(* ===== verification/FecHeaders.v ===== *)
(** FECFRAME payload ids (src/internal_modules/roc_fec/headers.h): the three packed
    header classes that the FEC composer and parser templates are instantiated with,
    as accessors on the bytes at offset [b] of a buffer [m]. *)

From S2P Require Import Prelude Bytes Slice Packet.

(** The [PayloadID] template argument. *)
Inductive PayloadID : Type :=
| LDPC_Source_PayloadID
| LDPC_Repair_PayloadID
| RS8M_PayloadID.

Inductive PayloadID_Type : Type := Source | Repair.

Inductive PayloadID_Pos : Type := Header | Footer.

#[global] Instance PayloadID_eq_dec : EqDecision PayloadID.
Proof. solve_decision. Defined.

#[global] Instance PayloadID_Type_eq_dec : EqDecision PayloadID_Type.
Proof. solve_decision. Defined.

#[global] Instance PayloadID_Pos_eq_dec : EqDecision PayloadID_Pos.
Proof. solve_decision. Defined.

Section PayloadID.

Context (host : cpu_endian).

(** [sizeof(PayloadID)] *)
Definition pid_size (t : PayloadID) : nat :=
  match t with
  | LDPC_Source_PayloadID => 6
  | LDPC_Repair_PayloadID => 8
  | RS8M_PayloadID => 6
  end.

Definition pid_fec_scheme (t : PayloadID) : FecScheme :=
  match t with
  | LDPC_Source_PayloadID | LDPC_Repair_PayloadID => FEC_LDPC_Staircase
  | RS8M_PayloadID => FEC_ReedSolomon_M8
  end.

Definition pid_clear (t : PayloadID) (m : bytes) (b : nat) : bytes :=
  overwrite m b (replicate (pid_size t) 0).

Definition pid_sbn (t : PayloadID) (m : bytes) (b : nat) : Z :=
  match t with
  | LDPC_Source_PayloadID | LDPC_Repair_PayloadID => ntoh16u host (load host 2 m b)
  | RS8M_PayloadID =>
      Z.lor (Z.lor (u32 (Z.shiftl (m !!! b) 16)) (u32 (Z.shiftl (m !!! (b + 1)%nat) 8)))
            (m !!! (b + 2)%nat)
  end.

Definition pid_set_sbn (t : PayloadID) (m : bytes) (b : nat) (val : Z) : res bytes :=
  match t with
  | LDPC_Source_PayloadID | LDPC_Repair_PayloadID =>
      Ok (store host 2 m b (hton16u host (u16 val)))
  | RS8M_PayloadID =>
      panic_if (negb (Z.shiftr val 24 =? 0))
        (let m := overwrite m b [u8 (Z.land (Z.shiftr val 16) 0xff)] in
         let m := overwrite m (b + 1) [u8 (Z.land (Z.shiftr val 8) 0xff)] in
         Ok (overwrite m (b + 2) [u8 (Z.land val 0xff)]))
  end.

Definition pid_esi (t : PayloadID) (m : bytes) (b : nat) : Z :=
  match t with
  | LDPC_Source_PayloadID | LDPC_Repair_PayloadID => ntoh16u host (load host 2 m (b + 2))
  | RS8M_PayloadID => m !!! (b + 3)%nat
  end.

Definition pid_set_esi (t : PayloadID) (m : bytes) (b : nat) (val : Z) : res bytes :=
  match t with
  | LDPC_Source_PayloadID | LDPC_Repair_PayloadID =>
      Ok (store host 2 m (b + 2) (hton16u host val))
  | RS8M_PayloadID =>
      panic_if (negb (Z.shiftr val 8 =? 0)) (Ok (overwrite m (b + 3) [u8 val]))
  end.

Definition pid_k (t : PayloadID) (m : bytes) (b : nat) : Z :=
  ntoh16u host (load host 2 m (b + 4)).

Definition pid_set_k (t : PayloadID) (m : bytes) (b : nat) (val : Z) : bytes :=
  store host 2 m (b + 4) (hton16u host val).

Definition pid_n (t : PayloadID) (m : bytes) (b : nat) : Z :=
  match t with
  | LDPC_Source_PayloadID => 0
  | LDPC_Repair_PayloadID => ntoh16u host (load host 2 m (b + 6))
  | RS8M_PayloadID => 255
  end.

Definition pid_set_n (t : PayloadID) (m : bytes) (b : nat) (val : Z) : bytes :=
  match t with
  | LDPC_Source_PayloadID => m
  | LDPC_Repair_PayloadID => store host 2 m (b + 6) (hton16u host val)
  | RS8M_PayloadID => m
  end.

End PayloadID.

::::::

Extract from the listing above the lines between the line containing "Inductive PayloadID_Type : Type" and the line containing "host 2 m (b + 2))", keeping both of those lines. Output nothing else.

Inductive PayloadID_Type : Type := Source | Repair.

Inductive PayloadID_Pos : Type := Header | Footer.

#[global] Instance PayloadID_eq_dec : EqDecision PayloadID.
Proof. solve_decision. Defined.

#[global] Instance PayloadID_Type_eq_dec : EqDecision PayloadID_Type.
Proof. solve_decision. Defined.

#[global] Instance PayloadID_Pos_eq_dec : EqDecision PayloadID_Pos.
Proof. solve_decision. Defined.

Section PayloadID.

Context (host : cpu_endian).

(** [sizeof(PayloadID)] *)
Definition pid_size (t : PayloadID) : nat :=
  match t with
  | LDPC_Source_PayloadID => 6
  | LDPC_Repair_PayloadID => 8
  | RS8M_PayloadID => 6
  end.

Definition pid_fec_scheme (t : PayloadID) : FecScheme :=
  match t with
  | LDPC_Source_PayloadID | LDPC_Repair_PayloadID => FEC_LDPC_Staircase
  | RS8M_PayloadID => FEC_ReedSolomon_M8
  end.

Definition pid_clear (t : PayloadID) (m : bytes) (b : nat) : bytes :=
  overwrite m b (replicate (pid_size t) 0).

Definition pid_sbn (t : PayloadID) (m : bytes) (b : nat) : Z :=
  match t with
  | LDPC_Source_PayloadID | LDPC_Repair_PayloadID => ntoh16u host (load host 2 m b)
  | RS8M_PayloadID =>
      Z.lor (Z.lor (u32 (Z.shiftl (m !!! b) 16)) (u32 (Z.shiftl (m !!! (b + 1)%nat) 8)))
            (m !!! (b + 2)%nat)
  end.

Definition pid_set_sbn (t : PayloadID) (m : bytes) (b : nat) (val : Z) : res bytes :=
  match t with
  | LDPC_Source_PayloadID | LDPC_Repair_PayloadID =>
      Ok (store host 2 m b (hton16u host (u16 val)))
  | RS8M_PayloadID =>
      panic_if (negb (Z.shiftr val 24 =? 0))
        (let m := overwrite m b [u8 (Z.land (Z.shiftr val 16) 0xff)] in
         let m := overwrite m (b + 1) [u8 (Z.land (Z.shiftr val 8) 0xff)] in
         Ok (overwrite m (b + 2) [u8 (Z.land val 0xff)]))
  end.

Definition pid_esi (t : PayloadID) (m : bytes) (b : nat) : Z :=
  match t with
  | LDPC_Source_PayloadID | LDPC_Repair_PayloadID => ntoh16u host (load host 2 m (b + 2))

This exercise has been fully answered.